Situé dans le Parc Naturel Régional de la Haute Vallée de Chevreuse, le campus agricole Hectar réunit, dans un écosystème unique de 600 hectares, 300 hectares d’expérimentation en agriculture régénératrice pour préserver les sols agricoles, et un accélérateur de start-up. « L’agriculture régénératrice part du principe qu’il faut prendre soin de nos sols pour qu’on puisse continuer à se nourrir sainement », a expliqué Audrey Bourolleau, fondatrice de l’association Hectar, lors de l’Université de la Terre le 25 novembre à l’Unesco.
« 95 % de ce que nous mangeons provient des sols agricoles, rappelle Audrey Bourolleau. La moitié de notre territoire sont des terres agricoles, mais on a 25 % de nos sols en France qui souffrent. » Alors, l’entrepreneure souhaite profiter du renouvellement des générations pour régénérer les sols et attirer de nouveaux profils vers l’agriculteur. « On doit attirer des talents parce qu’on va avoir 160 000 fermes à reprendre dans les 5 ans en France », prévient-elle. Hectar se présente ainsi comme « créateur de solutions pour la transition agricole ».
Attirer des entrepreneurs vers l’agriculture
Face à ce défi considérable, Audrey Bourolleau souhaite attirer des « super-entrepreneurs ». « On part du principe que l’agriculteur est un super-entrepreneur, un entrepreneur du vivant », explique-t-elle. « Aujourd’hui, on va passer d’un modèle historique de transmission familiale de nos fermes à un modèle où il faut reprendre du foncier, ou investir dans la terre », poursuit-elle.
Les nouveaux agriculteurs vont aussi devoir diversifier leurs activités. « Créer de la valeur, c’est peut-être transformer des produits sur sa ferme, faire de la vente directe faire de l’agrotourisme, faire des énergies vertes », énumère-t-elle. « 70 % de nos fermes en France vont produire des énergies d’ici 2050 », prédit-elle. Et pour faciliter le quotidien des agriculteurs, Hectar propose un programme de 3 mois dédié à l’accélération des startups de l’agritech et de la foodtech en partenariat avec l’incubateur HEC Paris.
Audrey Bourolleau s’est confrontée à de lourdes résistances dans son projet au service de la transition agricole. « J’ai eu une très forte résistance des syndicats en place qui disent qu’Hectar détourne les agriculteurs de leur vocation nourricière », raconte-t-elle. Mais elle l’assure : « Factuellement, un nouvel agriculteur installé dans notre pays ne peut pas vivre sur le modèle économique actuel, il n’y a pas assez de valeur. »

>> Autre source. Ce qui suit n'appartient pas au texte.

(* ===== verification/ServerViews.v ===== *)
(** What the server answers: the texts of the enumerated columns, the dashboard,
    and the JSON documents of the views, field by field as the struct tags of
    [server/internal/service/service.go] and the maps of the handlers name
    them. *)

From S2P Require Import Prelude StateError GoText GoPath GoNet GoJson GoJsonRead GoHttp Timestamps GoTime Schema Effects Logic Validation Store Sessions Mappings Domains Apply Users Operations Router RouterControl.
From Stdlib Require Import Ascii String.
Open Scope Z_scope.

(** ** Enumerations *)

Definition channel_text (c : Channel) : string :=
  match c with AdminPanel => "admin_panel" | ClientPanel => "client_panel" end.
Definition lifecycle_text (l : Lifecycle) : string :=
  match l with
  | LReserved => "reserved" | LPendingApply => "pending_apply" | LRunning => "running" | LOffline => "offline"
  | LConfigError => "config_error" | LDisabled => "disabled" | LDeleting => "deleting" | LDeleted => "deleted"
  end.
Definition desired_text (d : DesiredState) : string := match d with DEnabled => "enabled" | DDisabled => "disabled" end.
Definition observed_text (o : Observed) : string := match o with ObOffline => "offline" | ObRunning => "running" end.
Definition dns_type_text (t : DnsType) : string := match t with DnsA => "A" | DnsAAAA => "AAAA" | DnsCNAME => "CNAME" end.
Definition domain_status_text (s : DomainStatus) : string :=
  match s with
  | DsReserved => "reserved" | DsPendingDns => "pending_dns" | DsPendingClient => "pending_client"
  | DsPendingCertificate => "pending_certificate" | DsPendingRouter => "pending_router" | DsActive => "active"
  | DsOffline => "offline" | DsDnsError => "dns_error" | DsCertificateError => "certificate_error"
  | DsRouterError => "router_error" | DsDeleting => "deleting" | DsDeleted => "deleted"
  end.
Definition token_status_text (s : TokenStatus) : string :=
  match s with
  | TkMissing => "missing" | TkPending => "pending" | TkValid => "valid" | TkInvalid => "invalid"
  | TkPermissionDenied => "permission_denied" | TkRetired => "retired"
  end.
Definition op_status_text (s : OpStatus) : string :=
  match s with
  | OpPending => "pending" | OpRunning => "running" | OpSucceeded => "succeeded" | OpFailed => "failed"
  | OpCanceled => "canceled"
  end.

(** ** The dashboard *)

Record Counts := mkCounts { co_TotalMappings : Z; co_Running : Z; co_Pending : Z; co_Offline : Z; co_Errors : Z }.
#[export] Instance Eta_Counts : Eta Counts := fun r =>
  mkCounts r.(co_TotalMappings) r.(co_Running) r.(co_Pending) r.(co_Offline) r.(co_Errors).

Record DashboardView := mkDashboardView {
  da_User : UserSummary;
  da_DesiredConfigVersion : Z;
  da_AppliedConfigVersion : Z;
  da_ObservedClientStatus : string;
  da_FRPCredential : FRPCredentialStatus;
  da_LastHeartbeatAt : option Stamp;
  da_LastErrorCode : string;
  da_LastErrorMessage : string;
  da_Mappings : option (list MappingView);
  da_Counts : Counts
}.

Definition count_mapping (c : Counts) (m : MappingView) : Counts :=
  match mv_lifecycle m with
  | LRunning => c <| co_Running ::= Z.succ |>
  | LOffline => c <| co_Offline ::= Z.succ |>
  | LConfigError => c <| co_Errors ::= Z.succ |>
  | _ => c <| co_Pending ::= Z.succ |>
  end.

Definition count_all (l : list MappingView) : Counts :=
  fold_left count_mapping l (mkCounts (Z.of_nat (List.length l)) 0 0 0 0).

Section Dashboard.
Context `{Env}.

(** Without a row of the runtime state, or when it cannot be read, its fields
    stay empty; a list that cannot be read is [nil]. *)
Definition Dashboard (ac : AuthContext) : M DashboardView :=
  u ← query_row (fun db => users db !! ac_UserID ac);
  credential ← attempt (query_row (frp_credential_of (ac_UserID ac)));
  credential ← (match credential with
    | Ok c => ret (mkFRPCredentialStatus true (fc_secret_version c) (fc_rotated c) "active")
    | Err (ErrSql NoRows) => ret (mkFRPCredentialStatus false 0 None "missing")
    | Err e => fail e
    end);
  state ← attempt (query_row (fun db => runtime_state db !! ac_UserID ac));
  items ← attempt (ListMappings (ac_UserID ac));
  let items := match items with Ok l => Some l | Err _ => None end in
  let text (f : RuntimeState -> option string) := match state with Ok s => default ""%string (f s) | Err _ => ""%string end in
  ret {| da_User := user_summary (ac_UserID ac) u; da_DesiredConfigVersion := u_desired_config u;
         da_AppliedConfigVersion := u_applied_config u;
         da_ObservedClientStatus := text (fun s => Some (rs_observed s)); da_FRPCredential := credential;
         da_LastHeartbeatAt := match state with Ok s => rs_last_heartbeat s | Err _ => None end;
         da_LastErrorCode := text rs_last_error_code; da_LastErrorMessage := text rs_last_error_message;
         da_Mappings := items; da_Counts := count_all (default [] items) |}.
End Dashboard.

(** ** Documents *)

(** Fields with [omitempty]. *)
Definition when {A} (o : option A) (name : string) (text : A -> string) : list (string * string) :=
  match o with Some a => [(name, text a)] | None => [] end.
Definition unless_empty (name value : string) : list (string * string) :=
  if String.eqb value "" then [] else [(name, json_string value)].

(** A time, and a text column that holds one. *)
Definition json_stamp (t : Stamp) : string := json_string (RFC3339Nano t).
Definition json_opt_stamp (t : option Stamp) : string :=
  match t with Some t => json_stamp t | None => json_string "" end.

Definition json_list {A} (encode : A -> string) (l : list A) : string := ("[" ++ join "," (map encode l) ++ "]")%string.

Definition auth_json (ac : AuthContext) : string := json_object
  [("session_id", json_string (ac_SessionID ac)); ("user_id", json_string (ac_UserID ac));
   ("username", json_string (ac_Username ac)); ("role", json_string (role_text (ac_Role ac)));
   ("status", json_string (user_status_text (ac_Status ac))); ("generation", itoa (ac_Generation ac));
   ("channel", json_string (channel_text (ac_Channel ac))); ("must_change_password", json_bool (ac_MustChange ac));
   ("must_change_username", json_bool (ac_MustChangeUsername ac)); ("expires_at", json_stamp (ac_ExpiresAt ac))]%string.

Definition summary_fields (u : UserSummary) : list (string * string) :=
  [("id", json_string (us_ID u)); ("username", json_string (us_Username u));
   ("role", json_string (role_text (us_Role u))); ("status", json_string (user_status_text (us_Status u)));
   ("must_change_password", json_bool (us_MustChangePassword u));
   ("must_change_username", json_bool (us_MustChangeUsername u))]%string.

(** [requestID] is the field the handler sets. *)
Definition login_json (r : LoginResult) (requestID : string) : string := json_object
  ([("token", json_string (lr_Token r)); ("session_expires_at", json_stamp (lr_SessionExpires r))]%string
   ++ unless_empty "csrf_token" (lr_CSRFToken r)
   ++ [("user"%string, json_object (summary_fields (lr_User r)))]
   ++ unless_empty "runtime_credential" (lr_RuntimeCredential r)
   ++ unless_empty "frp_username" (lr_FRPUsername r)
   ++ unless_empty "frp_secret" (lr_FRPSecret r)
   ++ unless_empty "frps_transport_secret" (lr_FRPSTransportSecret r)
   ++ unless_empty "request_id" requestID)%list.

Definition mapping_json (v : MappingView) : string := json_object
  ([("id", json_string (mv_id v)); ("user_id", json_string (mv_user_id v)); ("name", json_string (mv_name v));
    ("proxy_type", json_string (proxy_type_text (mv_proxy_type v)));
    ("lifecycle_status", json_string (lifecycle_text (mv_lifecycle v)));
    ("desired_state", json_string (desired_text (mv_desired v)));
    ("observed_state", json_string (observed_text (mv_observed v))); ("revision", itoa (mv_revision v));
    ("local_ip", json_string (mv_local_ip v)); ("local_port", itoa (mv_local_port v))]%string
   ++ when (mv_remote_port v) "remote_port" itoa
   ++ [("created_at", json_stamp (mv_created v)); ("updated_at", json_stamp (mv_updated v))]%string)%list.

Definition domain_json (v : DomainView) : string := json_object
  [("id", json_string (dv_id v)); ("mapping_id", json_string (dv_mapping_id v));
   ("hostname", json_string (dv_hostname v)); ("normalized_domain", json_string (dv_normalized v));
   ("https_mode", json_string (https_mode_text (dv_https_mode v))); ("http_redirect", json_bool (dv_redirect v));
   ("dns_type", json_string (dns_type_text (dv_dns_type v))); ("dns_content", json_string (dv_dns_content v));
   ("dns_ttl", itoa (dv_dns_ttl v)); ("dns_proxied", json_bool (dv_dns_proxied v));
   ("dns_managed_by_panel", json_bool (dv_dns_managed v)); ("dns_adopted", json_bool (dv_dns_adopted v));
   ("status", json_string (domain_status_text (dv_status v))); ("revision", itoa (dv_revision v));
   ("created_at", json_stamp (dv_created v)); ("updated_at", json_stamp (dv_updated v))]%string.

Definition credential_json (c : FRPCredentialStatus) : string := json_object
  ([("present", json_bool (fcs_Present c)); ("secret_version", itoa (fcs_SecretVersion c))]%string
   ++ when (fcs_RotatedAt c) "rotated_at" json_stamp
   ++ [("status"%string, json_string (fcs_Status c))])%list.

Definition dashboard_json (d : DashboardView) : string := json_object
  ([("user", json_object (summary_fields (da_User d))); ("desired_config_version", itoa (da_DesiredConfigVersion d));
    ("applied_config_version", itoa (da_AppliedConfigVersion d));
    ("observed_client_status", json_string (da_ObservedClientStatus d));
    ("frp_credential", credential_json (da_FRPCredential d))]%string
   ++ when (da_LastHeartbeatAt d) "last_heartbeat_at" json_stamp
   ++ unless_empty "last_error_code" (da_LastErrorCode d)
   ++ unless_empty "last_error_message" (da_LastErrorMessage d)
   ++ [("mappings", match da_Mappings d with Some l => json_list mapping_json l | None => "null" end);
       ("counts", json_object
          [("total_mappings", itoa (co_TotalMappings (da_Counts d))); ("running", itoa (co_Running (da_Counts d)));
           ("pending", itoa (co_Pending (da_Counts d))); ("offline", itoa (co_Offline (da_Counts d)));
           ("errors", itoa (co_Errors (da_Counts d)))])]%string)%list.

Definition user_json (u : UserRecord) : string := json_object
  (summary_fields (ur_Summary u)
   ++ [("created_at", json_stamp (ur_CreatedAt u)); ("desired_config_version", itoa (ur_DesiredConfig u));
       ("applied_config_version", itoa (ur_AppliedConfig u));
       ("active_session_generation", itoa (ur_ActiveSessionGen u));
       ("frp_credential", credential_json (ur_FRPCredential u))]%string)%list.

(** Maps: the keys in their order. *)
Definition residue_json (x : ResidueView) : string := json_object
  [("created_at", json_stamp (rv_created_at x)); ("identifier", json_string (rv_identifier x));
   ("provider", json_string (rv_provider x)); ("reason", json_string (rv_reason x));
   ("resolved_at", json_opt_stamp (rv_resolved_at x)); ("resource_id", json_string (rv_resource_id x));
   ("resource_type", json_string (rv_resource_type x))]%string.

Definition operation_json (v : OperationView) : string :=
  let o := ov_row v in
  json_object
  [("compensation_status", json_string (o_compensation o)); ("created_at", json_stamp (o_created o));
   ("error_code", json_string (default ""%string (o_error_code o)));
   ("error_message", json_string (default ""%string (o_error_message o)));
   ("external_residue_count", itoa (ov_residue_count v)); ("external_residues", json_list residue_json (ov_residues v));
   ("id", json_string (ov_id v)); ("operation_type", json_string (o_op_type o)); ("phase", json_string (o_phase o));
   ("resource_id", json_string (o_resource_id o)); ("resource_type", json_string (o_resource_type o));
   ("status", json_string (op_status_text (o_status o))); ("step", json_string (o_step o));
   ("updated_at", json_stamp (o_updated o)); ("user_id", json_string (default ""%string (o_user_id o)))]%string.

Definition router_status_json (r : RouterStatusView) : string := json_object
  ([("router_config_version", itoa (rsv_ConfigVersion r)); ("router_applied_version", itoa (rsv_AppliedVersion r))]%string
   ++ when (rsv_LastGoodVersion r) "last_good_snapshot_version" itoa
   ++ unless_empty "last_good_snapshot_path" (rsv_LastGoodPath r)
   ++ unless_empty "last_good_snapshot_hash" (rsv_LastGoodHash r)
   ++ unless_empty "last_router_apply_error" (rsv_LastApplyError r)
   ++ [("snapshot_directory", json_string (rsv_SnapshotDirectory r)); ("adapter", json_string (rsv_Adapter r))]%string)%list.

Definition secret_reset_json (r : SecretReset) : string := json_object
  [("status", json_string "rotated"); ("secret_version", itoa (sr_secret_version r));
   ("session_generation", itoa (sr_session_generation r))]%string.

(** *** The snapshot

    A slice without elements is [nil], which is [null]. *)

Definition config_item_value (i : ConfigItem) : JSON := JObject
  [("custom_domains", match ci_custom_domains i with [] => JNull | l => JArray (map JString l) end);
   ("local_ip", JString (ci_local_ip i)); ("local_port", JInt (ci_local_port i));
   ("mapping_id", JString (ci_mapping_id i)); ("name", JString (ci_name i));
   ("proxy_type", JString (proxy_type_text (ci_proxy_type i)));
   ("remote_port", match ci_remote_port i with Some p => JInt p | None => JNull end);
   ("revision", JInt (ci_revision i))]%string.

Definition config_payload_value (p : ConfigPayload) : JSON := JObject
  [("frps_public_host", JString (cp_frps_public_host p)); ("frps_public_port", JInt (cp_frps_public_port p));
   ("mappings", JArray (map config_item_value (cp_mappings p)));
   ("transport_secret_ref", JString (cp_transport_secret_ref p))]%string.

Definition snapshot_value (s : ConfigSnapshot) : JSON := JObject
  [("schema_version", JString (cfs_SchemaVersion s)); ("config_version", JInt (cfs_ConfigVersion s));
   ("user_id", JString (cfs_UserID s)); ("session_generation", JInt (cfs_SessionGeneration s));
   ("issued_at", JString (RFC3339Nano (cfs_IssuedAt s))); ("expires_at", JString (RFC3339Nano (cfs_ExpiresAt s)));
   ("config_hash", JString (cfs_ConfigHash s)); ("signing_key_id", JString (cfs_SigningKeyID s));
   ("signature", JString (cfs_Signature s)); ("payload", config_payload_value (cfs_Payload s))]%string.

Definition snapshot_json `{GoFloat} (s : ConfigSnapshot) : string := json_marshal (snapshot_value s).

(** ** Stored responses

    The documents the service keeps with an idempotency key. *)
Definition response_text (r : Response) : string :=
  match r with
  | RespMapping v => mapping_json v
  | RespDomain v => domain_json v
  | RespOperation op => json_object [("operation_id", json_string op); ("status", json_string "pending")]
  | RespAction op action => json_object
      ([("action", json_string action)] ++ when op "operation_id" json_string ++ [("status", json_string "pending")])%list
  | RespOk => json_object [("ok", "true")]
  | RespSecret v => secret_reset_json v
  | RespText t => t
  end%string.
(* ===== verification/ServerAPI.v ===== *)
(** The HTTP API of the server, the parts every request goes through
    ([server/internal/httpapi/httpapi.go]): the state of [API], replies, the
    middleware, the idempotency of writes, and the notifications that go out on
    the WebSockets.

    A request is run to its end; requests that are under way at the same time
    are counted by [sa_busy], and a WebSocket keeps its place in that count for as
    long as it is open.  The lock [writeIdempotencyMu] is held across the handler,
    so that writes with an idempotency record do not interleave. *)

From S2P Require Import Prelude StateError GoText GoPath GoNet GoUrl GoJson GoJsonRead GoHttp Timestamps GoTime Encoding RateLimit Schema Effects Logic Validation Store Jobs Sessions Backup ServerViews.
From Stdlib Require Import Ascii String.
Import Limiter.
Open Scope Z_scope.

(** ** Requests *)

(** What of an [http.Request] is read.  [sq_Header] is [r.Header.Get], [sq_Cookie]
    the value of the named cookie, [sq_Query] the parsed query, [sq_EscapedPath]
    the path as it is written in the URL; [sq_RequestID] and [sq_Auth] are the
    values the middleware puts in the context. *)
Record ServerRequest := mkServerRequest {
  sq_Method : string;
  sq_Path : string;
  sq_EscapedPath : string;
  sq_Query : gmap string (list string);
  sq_Header : string -> string;
  sq_Cookie : string -> option string;
  sq_RemoteAddr : string;
  sq_Body : string;
  sq_RequestID : string;
  sq_Auth : option AuthContext
}.
#[export] Instance Eta_ServerRequest : Eta ServerRequest := fun r =>
  mkServerRequest r.(sq_Method) r.(sq_Path) r.(sq_EscapedPath) r.(sq_Query) r.(sq_Header) r.(sq_Cookie)
    r.(sq_RemoteAddr) r.(sq_Body) r.(sq_RequestID) r.(sq_Auth).

(** [url.QueryEscape] *)
Definition query_safe (c : ascii) : bool :=
  is_digit c || in_range 65 90 c || in_range 97 122 c || existsb (Ascii.eqb c) ["-"; "_"; "."; "~"]%char.
Definition upper_hex (d : Z) : ascii := ascii_of_nat (Z.to_nat (if d <? 10 then 48 + d else 55 + d)).
Fixpoint QueryEscape (s : string) : string :=
  match s with
  | EmptyString => EmptyString
  | String c s' =>
      if query_safe c then String c (QueryEscape s')
      else if Ascii.eqb c " " then String "+" (QueryEscape s')
      else String "%" (String (upper_hex (code c / 16)) (String (upper_hex (code c mod 16)) (QueryEscape s')))
  end.

(** [url.Values.Encode]: by key. *)
Definition query_encode (q : gmap string (list string)) : string :=
  join "&" (flat_map (fun kv => map (fun v => QueryEscape (fst kv) ++ "=" ++ QueryEscape v)%string (snd kv))
    (order_by (fun a b => String.ltb (fst a) (fst b)) (map_to_list q))).

(** [r.URL.Query().Get(key)] *)
Definition query_get (q : gmap string (list string)) (key : string) : string :=
  match q !! key with Some (v :: _) => v | _ => ""%string end.

(** ** State *)

(** [wsEnvelope], with its payload encoded ([""] is none). *)
Record WsEnvelope := mkWsEnvelope {
  ev_MessageID : string;
  ev_Timestamp : Stamp;
  ev_Type : string;
  ev_Payload : string
}.

(** What of [API] changes, with the application it serves, the files beside it and
    the reply being written.  Connections are numbers; [sa_sent] is what was written on them,
    latest last; [sa_hijacked] is the connection the request under way has become,
    and that request. *)
Record ServerAPI := mkServerAPI {
  sa_world : World;
  sa_files : Files;
  sa_apiLimit : Limiter;
  sa_loginLimit : Limiter;
  sa_busy : nat;
  sa_clients : gmap string (gset nat);
  sa_sent : list (nat * WsEnvelope);
  sa_hijacked : option (nat * ServerRequest);
  sa_reply : ReplyWriter
}.
#[export] Instance Eta_ServerAPI : Eta ServerAPI := fun r =>
  mkServerAPI r.(sa_world) r.(sa_files) r.(sa_apiLimit) r.(sa_loginLimit) r.(sa_busy) r.(sa_clients) r.(sa_sent)
    r.(sa_hijacked) r.(sa_reply).

(** The settings the API reads, and what the outside answers besides [Env]: whether a message
    on a connection is written at an effect, the public half of the signing key,
    [Ed25519] signatures, the start of the process, the length of the write-ahead log. *)
Class ServerEnv := {
  sv_float :: GoFloat;
  sv_AllowedOrigins : list string;
  sv_Environment : string;
  sv_ws_written : nat -> nat -> bool;
  sv_public_key : string;
  sv_key_id : string;
  sv_sign : string -> string;
  sv_started : Stamp;
  sv_wal_bytes : nat -> Z;
  sv_backup :: BackupEnv
}.

(** A handler reports its errors in the reply; an error of the computation is a
    panic, after which [net/http] drops the connection. *)
Abbreviation HS := (ST ServerAPI string).

(** [New] *)
Definition NewServerAPI (w : World) (files : Files) : ServerAPI :=
  mkServerAPI w files (newRequestRateLimiter 600 minute) (newRequestRateLimiter 10 minute) 0 ∅ [] None no_reply.

Definition max_concurrent_requests : nat := 128.

(** ** Effects *)

Definition set_reply (f : ReplyWriter -> ReplyWriter) : HS unit := fun a => (Ok tt, a <| sa_reply ::= f |>).
Definition set_header (name value : string) : HS unit := set_reply (fun w => w <| rp_Header ::= <[name := value]> |>).

(** The first status written stays; writing a body without one writes 200. *)
Definition WriteHeader (status : Z) : HS unit :=
  set_reply (fun w => w <| rp_Status ::= fun o => match o with Some s => Some s | None => Some status end |>).
Definition Write (body : string) : HS unit :=
  WriteHeader 200;;
  set_reply (fun w => w <| rp_Body ::= fun b => (b ++ body)%string |>).
Definition add_cookie (c : SetCookie) : HS unit := set_reply (fun w => w <| rp_Cookies ::= fun l => (l ++ [c])%list |>).

Section Calls.
Context `{E : Env}.

(** The environment of a call that carries the metadata of a request. *)
Definition with_audit (m : auditRequestMetadata) : Env := {|
  env_now := env_now; env_id := env_id; env_random := env_random; env_fault := env_fault;
  env_config := env_config; env_jobs := env_jobs; env_audit := m; env_sha256 := env_sha256;
  env_hash_body := env_hash_body; env_argon2 := env_argon2; env_gcm_seal := env_gcm_seal;
  env_gcm_open := env_gcm_open; env_master_key := env_master_key; env_sql_text := env_sql_text;
  env_certificate_key := env_certificate_key; env_router_key := env_router_key;
  env_unicode := env_unicode; env_idna := env_idna |}.

Definition remoteIP (r : ServerRequest) : string := remote_host (sq_RemoteAddr r).
Definition UserAgent (r : ServerRequest) : string := sq_Header r "User-Agent".

(** [service.WithRequestMetadata], of a request whose identifier is set. *)
Definition request_metadata (r : ServerRequest) : auditRequestMetadata :=
  mkauditRequestMetadata (remoteIP r) (UserAgent r) (sq_RequestID r).

(** A computation of the service on the world of the API; a panic stays one. *)
Definition in_world {A} (m : M A) : HS (res GoErr A) := fun a =>
  let '(x, w) := m (sa_world a) in
  (match x with Err (ErrPanic text) => Err text | _ => Ok x end, a <| sa_world := w |>).

(** A call of the service with the request's context. *)
Definition serviced {A} (r : ServerRequest) (m : Env -> M A) : HS (res GoErr A) :=
  in_world (m (with_audit (request_metadata r))).

Definition time_now : HS Stamp := fun a => (Ok (env_now (w_tick (sa_world a))), a <| sa_world ::= step |>).
Definition shortID : HS string := fun a => (Ok (env_id (w_tick (sa_world a))), a <| sa_world ::= step |>).

Definition api_allow (key : string) (now : Stamp) : HS (bool * Z) := fun a =>
  let '(x, l) := allow key now (sa_apiLimit a) in (Ok x, a <| sa_apiLimit := l |>).
Definition login_allow (key : string) (now : Stamp) : HS (bool * Z) := fun a =>
  let '(x, l) := allow key now (sa_loginLimit a) in (Ok x, a <| sa_loginLimit := l |>).
Definition login_reset (key : string) : HS unit := fun a => (Ok tt, a <| sa_loginLimit ::= reset key |>).
End Calls.

(** A call of the service by the request [r]. *)
Notation "'service' r , m" := (serviced r (fun E' : Env => m)) (at level 10, r at level 9, m at level 200).

(** [authFrom]: without an authenticated caller, the zero value. *)
Definition zero_auth : AuthContext :=
  {| ac_SessionID := ""; ac_UserID := ""; ac_Username := ""; ac_Role := RUser; ac_Status := UActive;
     ac_Generation := 0; ac_Channel := ClientPanel; ac_MustChange := false; ac_MustChangeUsername := false;
     ac_ExpiresAt := 0; ac_CSRFTokenHash := ""; ac_SourceIP := ""; ac_UserAgent := ""; ac_RequestID := "" |}.
Definition authFrom (r : ServerRequest) : AuthContext := default zero_auth (sq_Auth r).

(** ** Replies *)

Section Replies.
Context `{Env} `{ServerEnv}.

(** A value with its encoding. *)
Definition writeJSON (status : Z) (encoded : string) : HS unit :=
  set_header "Content-Type" "application/json";;
  WriteHeader status;;
  Write (encoded ++ newline).

Definition unavailable : string := "服务暂时不可用，请稍后重试。".

Definition problem_json (r : ServerRequest) (status : Z) (code detail : string) : string := json_object
  [("type", json_string (problem_type code)); ("title", json_string code); ("status", itoa status);
   ("detail", json_string detail); ("instance", json_string (sq_Path r)); ("code", json_string code);
   ("request_id", json_string (sq_RequestID r))]%string.

Definition problem (r : ServerRequest) (status : Z) (code detail : string) : HS unit :=
  let detail := if 500 <=? status then unavailable else detail in
  set_header "Content-Type" "application/problem+json";;
  WriteHeader status;;
  Write (problem_json r status code detail ++ newline).

(** The input of a handler, or a problem. *)
Definition decodeJSON {A} (decode : JText -> A -> A * bool) (r : ServerRequest) (a : A) : HS (option A) :=
  match decode_body decode (sq_Body r) a with
  | Ok a' => ret (Some a')
  | Err detail => problem r 400 "INVALID_JSON" detail;; ret None
  end.

(** ** Middleware *)

Definition Next : Type := ServerRequest -> HS unit.

Definition line_breaks : list ascii := [ascii_of_nat 13; ascii_of_nat 10].

Definition requestID (next : Next) : Next := fun r =>
  let given := sq_Header r "X-Request-ID" in
  value ← (if String.eqb given "" || Nat.ltb 80 (String.length given) || ContainsAny given line_breaks
           then shortID else ret given);
  set_header "X-Request-ID" value;;
  next (r <| sq_RequestID := value |>).

Definition security_headers : list (string * string) :=
  [("Content-Security-Policy", "default-src 'self'; connect-src 'self' http://127.0.0.1:5173 http://localhost:5173; img-src 'self' data:; style-src 'self' 'unsafe-inline'; script-src 'self'");
   ("X-Content-Type-Options", "nosniff"); ("X-Frame-Options", "DENY"); ("Referrer-Policy", "no-referrer");
   ("Cache-Control", "no-store")]%string.

Definition securityHeaders (next : Next) : Next := fun r =>
  for_each security_headers (fun kv => set_header (fst kv) (snd kv));;
  next r.

Definition cors (next : Next) : Next := fun r =>
  let origin := sq_Header r "Origin" in
  (if negb (String.eqb origin "") && existsb (String.eqb origin) sv_AllowedOrigins then
     set_header "Access-Control-Allow-Origin" origin;;
     set_header "Access-Control-Allow-Credentials" "true";;
     set_header "Access-Control-Allow-Headers" "Authorization, Content-Type, Idempotency-Key, X-CSRF-Token, X-FRP-Protocol-Version, X-Request-ID";;
     set_header "Access-Control-Allow-Methods" "GET, POST, PUT, DELETE, OPTIONS"
   else ret tt);;
  if String.eqb (sq_Method r) "OPTIONS" then WriteHeader 204 else next r.

Definition too_many (r : ServerRequest) (delay : Z) (code detail : string) : HS unit :=
  set_header "Retry-After" (itoa (retry_seconds delay));;
  problem r 429 code detail.

Definition rateLimit (next : Next) : Next := fun r =>
  now ← time_now;
  verdict ← api_allow (remoteIP r) now;
  if negb (fst verdict) then too_many r (snd verdict) "RATE_LIMITED" "请求过于频繁，请稍后重试。"
  else next r.

(** The slot is given back when the handler returns: for a request that became a
    WebSocket, when that ends. *)
Definition with_slot (m : HS unit) : HS unit := fun a =>
  let '(x, a') := m (a <| sa_busy ::= S |> <| sa_hijacked := None |>) in
  (x, match sa_hijacked a' with Some _ => a' | None => a' <| sa_busy ::= pred |> end).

Financer la transition agricole
Hectar cherche ainsi à trouver des financements adaptés au monde agricole. « Faire la transition, c’est réconcilier les différentes échelles de temps du vivant face à des modèles d’investissement et des modèles économiques qui ont été plutôt structurés sur une économie un peu standardisée », explique Audrey Bourolleau. « La diversification des cultures met en jeu toutes les chaînes de stockage, de logistiques qui se sont bâties sur une massification des flux, une standardisation des variétés », poursuit-elle.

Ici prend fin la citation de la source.